- Work order: The data below holds the lines to copy: everything from the line containing "Fixpoint drop (n" to the line containing "destruct (reports Sample.reported", both ends included, set down exactly.

━━━━━━━━━━━━━━━━

(** * edir.py: the eDir user life cycle (create / update / archive / delete)

    A shallow embedding of [edir.py] and [settings.py].  Python values are
    modelled as the script has them: byte strings as [string], the
    dictionaries returned by the directory client as association lists, the
    externally visible effects of the script (directory calls, HTTP requests,
    SMTP traffic, rows written to the CSV file) as a chronological trace, and
    Python exceptions as an explicit outcome of every computation. *)

From Stdlib Require Import String Ascii List ZArith Lia Bool Permutation.
From Stdlib Require Import DecimalString.
Import ListNotations.
Open Scope string_scope.

(* ================================================================== *)
(** ** Python string primitives used by the script *)

Module Py.

(** [a in b] on strings: [a] occurs in [b] as a contiguous substring. *)
Fixpoint str_in (pat s : string) : bool :=
  if String.prefix pat s then true
  else match s with
       | EmptyString => false
       | String _ rest => str_in pat rest
       end.

(** Python's normalisation of one slice bound against a sequence of
    length [len]: a negative bound counts from the end, and both ends are
    clamped into [0, len]. *)
Definition clamp_index (len i : Z) : Z :=
  let j := if (i <? 0)%Z then (i + len)%Z else i in
  if (j <? 0)%Z then 0%Z else if (len <? j)%Z then len else j.

Fixpoint take (n : nat) (s : string) : string :=
  match n, s with
  | O, _ => EmptyString
  | S _, EmptyString => EmptyString
  | S k, String c rest => String c (take k rest)
  end.

Fixpoint drop (n : nat) (s : string) : string :=
  match n, s with
  | O, _ => s
  | S _, EmptyString => EmptyString
  | S k, String _ rest => drop k rest
  end.
Lemma comment_counter_is_exact_witness :
  ∃ r,
    reports Cases.discussed !! 1000%positive = Some r
    ∧ commentsCount r
      = Z.of_nat (Comments.countByReport 1000 (comments Cases.discussed)).
Proof.
  destruct (reports Cases.discussed !! 1000%positive) as [r|] eqn:Hr;
    [|by vm_compute in Hr].
  exists r. split; [reflexivity|].
  apply (comment_counter_is_exact Sample.production Sample.anywhere
           Sample.anyUri ∅ ∅ true 1000 _ 1000 r Hr).
Defined.



Lemma each_user_counts_once_witness :
  ∃ r,
    reports Cases.discussed !! 1000%positive = Some r
    ∧ NoDup (confirms (votes r) ++ disputes (votes r))
    ∧ netVotes (addVote 2 "dispute" r)
      = netVotes r - gain 2 (disputes (votes r))
        - loss 2 (confirms (votes r)).
Proof.
  destruct (reports Cases.discussed !! 1000%positive) as [r|] eqn:Hr;
    [|by vm_compute in Hr].
  destruct (each_user_counts_once Sample.production Sample.anywhere
              Sample.anyUri ∅ ∅ true 1000 _ 1000 r 2%positive Hr)
    as (Hnodup & _ & Hnet).
  exists r. split; [reflexivity|]. split; [exact Hnodup|exact Hnet].
Defined.

Lemma removeVote_withdraws_one_vote_witness :
  ∃ r,
    reports Sample.reported !! 1000%positive = Some r
    ∧ removeVote 2 (addVote 2 "confirm" r) = r.
Proof.
  destruct (reports Sample.reported !! 1000%positive) as [r|] eqn:Hr;
    [|by vm_compute in Hr].
  exists r. split; [reflexivity|].
  apply (removeVote_withdraws_one_vote 2%positive "confirm" r);
    vm_compute in Hr; injection Hr as <-; apply not_elem_of_nil.
Defined.


Lemma report_rooms_are_open_to_every_campus_witness :
  ∃ s,
    Sockets.session (Some Sample.alice) [] = Some s
    ∧ Sockets.receives s (ReportRoom 7) = false
    ∧ ∀ c e,
        e ∈ Sockets.emittedBy (SocketService.emitNewComment 7 c) Sample.reported →
        Sockets.receives (Sockets.on s (Sockets.JoinReport 7)) (room e) = true.
Proof.
  destruct (Sockets.session (Some Sample.alice) []) as [s|] eqn:Hs;
    [|by vm_compute in Hs].
  exists s. split; [reflexivity|]. split.
  - apply (report_rooms_are_open_to_every_campus (Some Sample.alice) [] s 7
             (newComment Sample.bob
                (Sample.request Sample.bob 0 7 Cases.hello) Sample.reported)
             Sample.reported Hs eq_refl).
    intros m Hm. by apply elem_of_nil in Hm.
  - intros c e He.
    by apply (report_rooms_are_open_to_every_campus (Some Sample.alice) [] s 7
                c Sample.reported Hs eq_refl).
Defined.

Lemma super_admin_gets_no_moderator_action_witness :
  ∃ s,
    Sockets.session (Some Cases.superAdmin) [Sockets.JoinReport 7] = Some s
    ∧ existsb (Sockets.receives s) (Sockets.moderatorActionRooms 100) = false.
Proof.
  destruct (Sockets.session (Some Cases.superAdmin) [Sockets.JoinReport 7])
    as [s|] eqn:Hs; [|by vm_compute in Hs].
  exists s. split; [reflexivity|].
  by apply (super_admin_gets_no_moderator_action Cases.superAdmin
              [Sockets.JoinReport 7] s Hs).
Defined.

Lemma report_update_is_delivered_twice_witness :
  let updates := EModerated "verified" None None None None in
  ∃ s,
    Sockets.session (Some Sample.alice) [Sockets.JoinReport 1000] = Some s
    ∧ let sent :=
        Sockets.emittedBy (SocketService.emitReportUpdate 100 1000 updates)
          Sample.reported in
      if io Sample.reported
      then length (filter (λ e, Sockets.receives s (room e) = true) sent)
           = 2%nat
           ∧ Forall (λ e, event e = "report_update" ∧ payload e = updates) sent
      else sent = [].
Proof.
  intros updates.
  destruct (Sockets.session (Some Sample.alice) [Sockets.JoinReport 1000])
    as [s|] eqn:Hs; [|by vm_compute in Hs].
  exists s. split; [reflexivity|].
  apply (report_update_is_delivered_twice s 100 1000 updates Sample.reported);
    vm_compute in Hs; injection Hs as <-; reflexivity.
Defined.


Lemma stored_documents_satisfy_their_schemas_witness :
  ∃ r,
    reports Cases.discussed !! 1000%positive = Some r
    ∧ validTitle (title r) = true
    ∧ validCoordinates (coordinates (location r)) = true.
Proof.
  destruct (reports Cases.discussed !! 1000%positive) as [r|] eqn:Hr;
    [|by vm_compute in Hr].
  destruct (proj1 (stored_documents_satisfy_their_schemas Sample.production
                     Sample.anywhere Sample.anyUri ∅ ∅ true 1000 _)
              1000%positive r Hr)
    as (Ht & _ & _ & _ & _ & _ & _ & Hc).
  exists r. split; [reflexivity|]. split; [exact Ht|exact Hc].
Defined.


Lemma special_tokens_never_verify_witness :
  let token := Jwt.generateVerificationToken "secret" 0 1 in
  Jwt.verifySpecialToken "secret" 10 token "email-verification"
  = inl (if Jwt.exp token <=? 10 then "Token has expired"
         else "Invalid token").
Proof.
  intros token.
  apply (special_tokens_never_verify "secret" 0 10 1%positive).
  by left.
Defined.

Lemma refresh_token_opens_a_socket_witness :
  let users : gmap ObjectId User := {[ 1%positive := Sample.alice ]} in
  let pair := Jwt.generateTokenPair "secret" 900 604800 0 Sample.alice in
  Jwt.authenticate "secret" 1000 users (Some pair.2)
  = inl (json 401 false "Invalid token type" DNone)
  ∧ is_Some (Jwt.handshake "secret" 1000 users (Some pair.2)).
Proof.
  intros users pair.
  destruct (refresh_token_opens_a_socket "secret" 900 604800 0 1000 users
              Sample.alice)
    as (_ & _ & H); [reflexivity|reflexivity|reflexivity|].
  destruct H as (Hauth & Hsock & _); [lia|]. split; [exact Hauth|exact Hsock].
Defined.




Lemma admin_can_take_over_any_campus_witness :
  let promoted := Admin.patchUser 10 1 10 Admin.promote MoreCases.registry in
  let banned := Admin.patchUser 10 2 20 Admin.ban promoted.2 in
  Admin.patchUser 10 1 20 Admin.ban MoreCases.registry
  = ({| Admin.code := 403; Admin.message := "Access denied";
        Admin.data := None |}, MoreCases.registry)
  ∧ Admin.code promoted.1 = 200 ∧ Admin.code banned.1 = 200.
Proof.
  intros promoted banned.
  destruct (admin_can_take_over_any_campus 10 20 MoreCases.admin
              MoreCases.outsider 1 2 MoreCases.registry)
    as (Hrefused & Hpromoted & Hbanned & _); try done.
Defined.
Example validateLabelOrTag_inner_occurrence :
  matakubeResourceNodeDeploymentValidateLabelOrTag "my-system-bar" = None /\
  matakubeResourceNodeDeploymentValidateLabelOrTag "systemd" = None /\
  matakubeResourceNodeDeploymentValidateLabelOrTag "syseleven_de/baz" = None.
Proof. repeat split; reflexivity. Qed.

(** *** The duration validator and the schema tables *)

Section Properties.

Variable time_ParseDuration : string -> Z * option error.

Local Abbreviation specFields :=
  (matakubeResourceNodeDeploymentSpecFields time_ParseDuration).

(** C4. [isNonEmptyDurationString] returns no diagnostics exactly for
    the strings [time.ParseDuration] accepts; for every other value
    it returns exactly one diagnostic, of severity error, and when
    the value is a string that diagnostic's summary quotes the string
    and the parser's error. *)
Theorem isNonEmptyDurationString_diagnostics (v : Value) (p : cty.Path) :
  (isNonEmptyDurationString time_ParseDuration v p = [] <-> parsesAsDuration time_ParseDuration v) /\
  ((exists d,
      isNonEmptyDurationString time_ParseDuration v p = [d] /\
      diag.Severity_ d = diag.Error /\
      diag.AttributePath d = p /\
      forall s, v = VString s ->
        exists e,
          (time_ParseDuration s).2 = Some e /\
          diag.Summary d = "could not parse '" +:+ s +:+ "': " +:+ Error e /\
          hasSubstring (diag.Summary d) s) <->
   ~ parsesAsDuration time_ParseDuration v).
Proof.
  unfold parsesAsDuration, isNonEmptyDurationString.
  destruct v as [| | |s| |]; try (split; split;
    [ discriminate
    | intros (s & [=] & _)
    | intros _ (s & [=] & _)
    | intros _; eexists; repeat split; intros s [=] ]).
  destruct (time_ParseDuration s) as [dur [e|]] eqn:Hparse; simpl; split; split.
  - discriminate.
  - intros (s' & [= <-] & He). rewrite Hparse in He. discriminate.
  - intros _ (s' & [= <-] & He). rewrite Hparse in He. discriminate.
  - intros _. eexists. repeat split. intros s' [= <-]. exists e.
    rewrite Hparse. repeat split. by exists "could not parse '", ("': " +:+ Error e).
  - intros _. exists s. by rewrite Hparse.
  - reflexivity.
  - intros (d & [=] & _).
  - intros Hn. destruct Hn. exists s. by rewrite Hparse.
Qed.

Example isNonEmptyDurationString_not_a_string :
  isNonEmptyDurationString time_ParseDuration (VInt 5) [cty.GetAttrStep "spec"] =
  [ diag.mkDiagnostic diag.Error "Should be a duration string" "" [cty.GetAttrStep "spec"] ].
Proof. reflexivity. Qed.

(** C7. The declared defaults: ["5s"] for the OpenStack
    [instance_ready_check_period], ["120s"] for its
    [instance_ready_check_timeout], [3] for [replicas], [true] for the
    AWS [assign_public_ip] and [false] for the Azure one. *)
Theorem declared_defaults :
  schema.Default <$>
    schema.fieldAt ["template"; "cloud"; "openstack"; "instance_ready_check_period"] specFields
    = Some (Some (VString "5s")) /\
  schema.Default <$>
    schema.fieldAt ["template"; "cloud"; "openstack"; "instance_ready_check_timeout"] specFields
    = Some (Some (VString "120s")) /\
  schema.Default <$> schema.fieldAt ["replicas"] specFields = Some (Some (VInt 3)) /\
  schema.Default <$>
    schema.fieldAt ["template"; "cloud"; "aws"; "assign_public_ip"] specFields
    = Some (Some (VBool true)) /\
  schema.Default <$>
    schema.fieldAt ["template"; "cloud"; "azure"; "assign_public_ip"] specFields
    = Some (Some (VBool false)).
Proof. repeat split; vm_compute; reflexivity. Qed.

(** C8. The diff-suppression functions of the template labels and of
    the AWS, OpenStack and Azure tags all return, on every key, what
    [matakubeResourceNodeDeploymentLabelOrTagReserved] returns. *)
Theorem label_and_tag_diffs_suppressed_iff_reserved :
  suppressesReservedKeys time_ParseDuration ["template"; "labels"] /\
  suppressesReservedKeys time_ParseDuration ["template"; "cloud"; "aws"; "tags"] /\
  suppressesReservedKeys time_ParseDuration ["template"; "cloud"; "openstack"; "tags"] /\
  suppressesReservedKeys time_ParseDuration ["template"; "cloud"; "azure"; "tags"].
Proof.
  repeat split; (eexists; split; [vm_compute; reflexivity | intros; reflexivity]).
Qed.

Lemma returns_bool_iff (o : outcome bool) (P : Prop) (b : bool) :
  o = Returns b -> (b = true <-> P) ->
  (o = Returns true <-> P) /\ (o = Returns false <-> ~ P).
Proof.
  intros -> HP. destruct b; split; split; try done.
  - intros _. by apply HP.
  - intros Hn. destruct Hn. by apply HP.
  - intros [= ?]%HP.
  - intros _ [= ?]%HP.
Qed.

(** C9. The diff on [replicas] is suppressed exactly when the
    configuration sets both [spec.0.min_replicas] and
    [spec.0.max_replicas] and both are above zero; in every other
    state it is not suppressed. *)
Theorem replicas_diff_suppressed_iff_autoscaling
    (d : schema.ResourceData) (k old new : string) :
  configuredAsInt d "spec.0.min_replicas" ->
  configuredAsInt d "spec.0.max_replicas" ->
  exists f,
    schema.DiffSuppressFunc <$> schema.fieldAt ["replicas"] specFields = Some (Some f) /\
    (f k old new d = Returns true <->
     configuredPositive d "spec.0.min_replicas" /\
     configuredPositive d "spec.0.max_replicas") /\
    (f k old new d = Returns false <->
     ~ (configuredPositive d "spec.0.min_replicas" /\
        configuredPositive d "spec.0.max_replicas")).
Proof.
  intros Hmin Hmax. eexists. split; [reflexivity|].
  unfold configuredAsInt, configuredPositive in *. cbv beta.
  destruct (schema.GetOkConfigured d "spec.0.min_replicas") as [minv ok1].
  destruct (schema.GetOkConfigured d "spec.0.max_replicas") as [maxv ok2].
  destruct ok1.
  - destruct (Hmin _ eq_refl) as [m ->]. destruct ok2.
    + destruct (Hmax _ eq_refl) as [n ->].
      apply (returns_bool_iff _ _ ((m >? 0) && (n >? 0))).
      { cbn. destruct (m >? 0); reflexivity. }
      rewrite andb_true_iff, !Z.gtb_gt. split.
      * intros [? ?]. split; eexists; (split; [reflexivity | lia]).
      * intros [(? & [= <-] & ?) (? & [= <-] & ?)]. lia.
    + apply (returns_bool_iff _ _ false).
      { cbn. destruct (m >? 0); reflexivity. }
      split; [discriminate | intros [_ (? & [=] & _)]].
  - apply (returns_bool_iff _ _ false); [reflexivity|].
    split; [discriminate | intros [(? & [=] & _) _]].
Qed.

(** C10. The validator of a taint's [effect] accepts exactly the
    strings [NoSchedule], [PreferNoSchedule] and [NoExecute], spelled
    with these capitals, and returns one error for any other string. *)
Theorem taint_effect_valid_iff_listed (v k : string) :
  exists f,
    schema.ValidateFunc <$> schema.fieldAt ["template"; "taints"; "effect"] specFields
      = Some (Some f) /\
    (f (VString v) k = Returns ([], []) <->
     v ∈ ["NoSchedule"; "PreferNoSchedule"; "NoExecute"]) /\
    ((exists err, f (VString v) k = Returns ([], [err])) <->
     v ∉ ["NoSchedule"; "PreferNoSchedule"; "NoExecute"]).
Proof.
  eexists. split; [reflexivity|].
  unfold validation.StringInSlice. cbn [existsb andb]. rewrite !orb_false_r.
  destruct (String.eqb_spec v "NoSchedule") as [->|H1];
    [split; split;
       [ intros _; list_member | reflexivity | intros [err [=]]
       | intros H; contradict H; list_member ]|].
  destruct (String.eqb_spec v "PreferNoSchedule") as [->|H2];
    [split; split;
       [ intros _; list_member | reflexivity | intros [err [=]]
       | intros H; contradict H; list_member ]|].
  destruct (String.eqb_spec v "NoExecute") as [->|H3];
    [split; split;
       [ intros _; list_member | reflexivity | intros [err [=]]
       | intros H; contradict H; list_member ]|].
  cbn [orb]. split; split.
  - discriminate.
  - intros Hin. list_cases Hin; contradiction.
  - intros _ Hin. list_cases Hin; contradiction.
  - eauto.
Qed.

Example taint_effect_lower_case_rejected :
  schema.ValidateFunc <$> schema.fieldAt ["template"; "taints"; "effect"] specFields
  = Some (Some (fun v k =>
      validation.StringInSlice ["NoSchedule"; "PreferNoSchedule"; "NoExecute"] false v k)) /\
  validation.StringInSlice ["NoSchedule"; "PreferNoSchedule"; "NoExecute"] false
    (VString "noschedule") "effect"
  = Returns ([], [Errorf "expected effect to be one of [NoSchedule PreferNoSchedule NoExecute], got noschedule"]).
Proof. split; reflexivity. Qed.

Ltac config_cases configured :=
  vm_compute;
  repeat match goal with
  | |- context [configured ?k] => destruct (configured k)
  end; vm_compute; intuition congruence.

━━━━━━━━━━━━━━━━

- Output of the exercise:
Fixpoint drop (n : nat) (s : string) : string :=
  match n, s with
  | O, _ => s
  | S _, EmptyString => EmptyString
  | S k, String _ rest => drop k rest
  end.
Lemma comment_counter_is_exact_witness :
  ∃ r,
    reports Cases.discussed !! 1000%positive = Some r
    ∧ commentsCount r
      = Z.of_nat (Comments.countByReport 1000 (comments Cases.discussed)).
Proof.
  destruct (reports Cases.discussed !! 1000%positive) as [r|] eqn:Hr;
    [|by vm_compute in Hr].
  exists r. split; [reflexivity|].
  apply (comment_counter_is_exact Sample.production Sample.anywhere
           Sample.anyUri ∅ ∅ true 1000 _ 1000 r Hr).
Defined.



Lemma each_user_counts_once_witness :
  ∃ r,
    reports Cases.discussed !! 1000%positive = Some r
    ∧ NoDup (confirms (votes r) ++ disputes (votes r))
    ∧ netVotes (addVote 2 "dispute" r)
      = netVotes r - gain 2 (disputes (votes r))
        - loss 2 (confirms (votes r)).
Proof.
  destruct (reports Cases.discussed !! 1000%positive) as [r|] eqn:Hr;
    [|by vm_compute in Hr].
  destruct (each_user_counts_once Sample.production Sample.anywhere
              Sample.anyUri ∅ ∅ true 1000 _ 1000 r 2%positive Hr)
    as (Hnodup & _ & Hnet).
  exists r. split; [reflexivity|]. split; [exact Hnodup|exact Hnet].
Defined.

Lemma removeVote_withdraws_one_vote_witness :
  ∃ r,
    reports Sample.reported !! 1000%positive = Some r
    ∧ removeVote 2 (addVote 2 "confirm" r) = r.
Proof.
  destruct (reports Sample.reported !! 1000%positive) as [r|] eqn:Hr;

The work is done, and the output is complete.